* Task brief
Report every line of the records that contains the word "items".

* Entries taken from a collection

—————

Definition bgit_queue_get (q : bgit_queue) : option (list Z * bgit_queue) :=
  match items q with
  | [] => None
  | x :: rest =>
      let best := best_loop rest 1 0 x in
      match items q !! best with
      | Some b => Some (q_sha b, {| items := delete best (items q); next_counter := next_counter q |})
      | None => None
      end
  end.

(** Is anything left that is not known to be stale?  Asking may grow the table. *)
Fixpoint has_fresh (l : list queued) (marks : bgit_marks) : outcome (bgit_marks * bool) :=
  match l with
  | [] => Ret (marks, false)
  | x :: l' =>
      let* r := bgit_marks_at marks (q_sha x) in
      let '(marks, at_) := r in
      let* flags := flags_at marks at_ in
      if Z.land flags BGIT_STALE =? 0 then Ret (marks, true) else has_fresh l' marks
  end.

Definition bgit_queue_has_fresh (q : bgit_queue) (marks : bgit_marks) : outcome (bgit_marks * bool) := has_fresh (items q) marks.

(* ------------------------------------------------------------------ *)
(** ** The walk *)

Section walk.
Context `{Objects}.

(** Each side's commits are marked and queued. *)
Fixpoint put_all (bit : Z) (l : list (list Z)) (marks : bgit_marks) (q : bgit_queue) : outcome (bgit_marks * bgit_queue) :=
  match l with
  | [] => Ret (marks, q)
  | sha :: l' =>
      let* marks := marks_or marks sha bit in
      let* date := bgit_commit_date sha in
      put_all bit l' marks (bgit_queue_put q sha date)
  end.

(** The flags are passed to the parents; one that gains any is queued. *)
Fixpoint parents_loop (flags : Z) (parents : list (list Z)) (marks : bgit_marks) (q : bgit_queue) : outcome (bgit_marks * bgit_queue) :=
  match parents with
  | [] => Ret (marks, q)
  | parent :: parents' =>
      let* r := bgit_marks_at marks parent in
      let '(marks, at_) := r in
      let* has := flags_at marks at_ in
      if Z.land has flags =? flags then parents_loop flags parents' marks q
      else
        let* marks := set_flags marks at_ flags in
        let* date := bgit_commit_date parent in
        parents_loop flags parents' marks (bgit_queue_put q parent date)
  end.

(** The parents the walk sees: of an object that is no commit, none. *)
Definition walk_parents (sha : list Z) : outcome (list (list Z)) :=
  match bgit_commit_parents sha BGIT_MAX_PARENTS with
  | Fault => Fault
  | Ret parents => Ret parents
  | _ => Ret []
  end.

(** One turn of the loop, [current] being out of the queue. *)
Definition paint_step (current : list Z) (marks : bgit_marks) (q : bgit_queue) (result : list (list Z)) : outcome (bgit_marks * bgit_queue * list (list Z)) :=
  let* r := bgit_marks_at marks current in
  let '(marks, at_) := r in
  let* all := flags_at marks at_ in
  let flags := Z.land all (Z.lor (Z.lor BGIT_PARENT1 BGIT_PARENT2) BGIT_STALE) in
  let* r :=
    if flags =? Z.lor BGIT_PARENT1 BGIT_PARENT2 then
      let* r := if Z.land all BGIT_RESULT =? 0 then let* marks := set_flags marks at_ BGIT_RESULT in Ret (marks, result ++ [current]) else Ret (marks, result) in
      Ret (r, Z.lor flags BGIT_STALE)
    else Ret ((marks, result), flags) in
  let '((marks, result), flags) := r in
  let* parents := walk_parents current in
  let* r := parents_loop flags parents marks q in
  Ret (r, result).

Fixpoint paint_loop (fuel : nat) (marks : bgit_marks) (q : bgit_queue) (result : list (list Z)) : outcome (list (list Z)) :=
  match fuel with
  | O => Fault
  | S fuel' =>
      let* r := bgit_queue_has_fresh q marks in
      let '(marks, fresh) := r in
      if negb fresh then Ret result
      else
        match bgit_queue_get q with
        | None => Ret result
        | Some (current, q) =>
            let* r := paint_step current marks q result in
            let '(marks, q, result) := r in
            paint_loop fuel' marks q result
        end
  end.

Definition bgit_paint_down (fuel : nat) (one : list Z) (twos : list (list Z)) (result : list (list Z)) : outcome (list (list Z)) :=
  let* r := put_all BGIT_PARENT1 [one] no_marks no_queue in
  let* r := put_all BGIT_PARENT2 twos (fst r) (snd r) in
  paint_loop fuel (fst r) (snd r) result.

(* ------------------------------------------------------------------ *)
(** ** What is built of it *)

(** [!memcmp (a, b, 40)]. *)
Definition same_id (a b : list Z) : outcome bool := if (len a =? 40) && (len b =? 40) then Ret (beq a b) else Fault.

Fixpoint any_same (id : list Z) (l : list (list Z)) : outcome bool :=
  match l with
  | [] => Ret false
  | x :: l' => let* same := same_id x id in if same then Ret true else any_same id l'
  end.

Definition bgit_is_ancestor (fuel : nat) (ancestor commit : list Z) : outcome bool :=
  let* same := same_id ancestor commit in
  if same then Ret true
  else let* bases := bgit_paint_down fuel ancestor [commit] [] in any_same ancestor bases.

(** Is [i] to be dropped for one of [js]? *)
Fixpoint drop_for (fuel : nat) (ids : list (list Z)) (i : nat) (js : list nat) (drop : list bool) : outcome (list bool) :=
  match js with
  | [] => Ret drop
  | j :: js' =>
      match ids !! i, ids !! j, drop !! i, drop !! j with
      | Some a, Some b, Some di, Some dj =>
          if bool_decide (i = j) || di || dj then drop_for fuel ids i js' drop
          else
            let* reaches := bgit_is_ancestor fuel a b in
            if reaches : bool then Ret (<[i := true]> drop) else drop_for fuel ids i js' drop
      | _, _, _, _ => Fault
      end
  end.

Fixpoint drop_loop (fuel : nat) (ids : list (list Z)) (from : list nat) (drop : list bool) : outcome (list bool) :=
  match from with
  | [] => Ret drop
  | i :: from' => let* drop := drop_for fuel ids i (seq 0 (length ids)) drop in drop_loop fuel ids from' drop
  end.

Fixpoint keep (ids : list (list Z)) (drop : list bool) : list (list Z) :=
  match ids, drop with
  | id :: ids', d :: drop' => if d : bool then keep ids' drop' else id :: keep ids' drop'
  | _, _ => []
  end.

Definition bgit_remove_redundant (fuel : nat) (ids : list (list Z)) : outcome (list (list Z)) :=
  if len ids <? 2 then Ret ids
  else let* drop := drop_loop fuel ids (seq 0 (length ids)) (replicate (length ids) false) in Ret (keep ids drop).

Definition bgit_merge_bases_many (fuel : nat) (one : list Z) (twos : list (list Z)) : outcome (list (list Z)) :=
  let* same := any_same one twos in
  if same : bool then Ret [one]
  else let* result := bgit_paint_down fuel one twos [] in bgit_remove_redundant fuel result.

(** The bases of [commit] with each commit carried so far. *)
Fixpoint carry (fuel : nat) (commit : list Z) (carried next : list (list Z)) : outcome (list (list Z)) :=
  match carried with
  | [] => Ret next
  | c :: carried' => let* bases := bgit_merge_bases_many fuel commit [c] in carry fuel commit carried' (next ++ bases)
  end.

Fixpoint octopus_loop (fuel : nat) (commits : list (list Z)) (carried : list (list Z)) : outcome (list (list Z)) :=
  match commits with
  | [] => Ret carried
  | commit :: commits' => let* carried := carry fuel commit carried [] in octopus_loop fuel commits' carried
  end.

Definition bgit_merge_bases_octopus (fuel : nat) (commits : list (list Z)) : outcome (list (list Z)) :=
  match commits with
  | [] => Ret []
  | first :: commits' => let* carried := octopus_loop fuel commits' [first] in bgit_remove_redundant fuel carried
  end.

Definition bgit_independent (fuel : nat) (commits : list (list Z)) : outcome (list (list Z)) := bgit_remove_redundant fuel commits.

End walk.

(* ------------------------------------------------------------------ *)
(** ** Flags *)

(** The flags a commit passes on: of a common ancestor, that its own are stale. *)
Definition passed (f : Z) : Z :=
  let f := Z.land f (Z.lor (Z.lor BGIT_PARENT1 BGIT_PARENT2) BGIT_STALE) in
  if f =? Z.lor BGIT_PARENT1 BGIT_PARENT2 then Z.lor f BGIT_STALE else f.

Definition p1 (f : Z) : bool := Z.testbit f 0.
Definition p2 (f : Z) : bool := Z.testbit f 1.
Definition stale (f : Z) : bool := Z.testbit f 2.
Definition chosen (f : Z) : bool := Z.testbit f 3.

Definition covers (g f : Z) : Prop := (p1 f -> p1 g) /\ (p2 f -> p2 g) /\ (stale f -> stale g).

(** How many of the three marks a commit has not. *)
Definition lacks (f : Z) : Z := 3 - (Z.b2z (p1 f) + Z.b2z (p2 f) + Z.b2z (stale f)).

Lemma flags_table (P : Z -> Z -> bool) : forallb (fun g => forallb (P g) (map Z.of_nat (seq 0 16))) (map Z.of_nat (seq 0 16)) = true ->
  forall g f, 0 <= g < 16 -> 0 <= f < 16 -> P g f = true.
Proof.
  intros HP g f Hg Hf. rewrite forallb_forall in HP. assert (Hin : forall z, 0 <= z < 16 -> In z (map Z.of_nat (seq 0 16))).
  { intros z Hz. apply in_map_iff. exists (Z.to_nat z). split; [lia|]. apply in_seq. lia. }
  specialize (HP g (Hin g Hg)). rewrite forallb_forall in HP. apply HP, Hin, Hf.
Qed.

(** What the walk's tests and updates mean, one bit at a time. *)
Lemma passed_bits f : 0 <= f < 16 -> p1 (passed f) = p1 f /\ p2 (passed f) = p2 f /\ stale (passed f) = stale f || (p1 f && p2 f) /\ chosen (passed f) = false /\ 0 <= passed f < 8.
Proof.
  intros Hf. pose proof (flags_table (fun _ f => bool_decide (p1 (passed f) = p1 f /\ p2 (passed f) = p2 f /\ stale (passed f) = stale f || (p1 f && p2 f) /\
    chosen (passed f) = false /\ 0 <= passed f < 8)) eq_refl 0 f ltac:(lia) Hf) as H. by apply bool_decide_eq_true in H.
Qed.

—————

* Written response
  match items q with
      match items q !! best with
      | Some b => Some (q_sha b, {| items := delete best (items q); next_counter := next_counter q |})
Definition bgit_queue_has_fresh (q : bgit_queue) (marks : bgit_marks) : outcome (bgit_marks * bool) := has_fresh (items q) marks.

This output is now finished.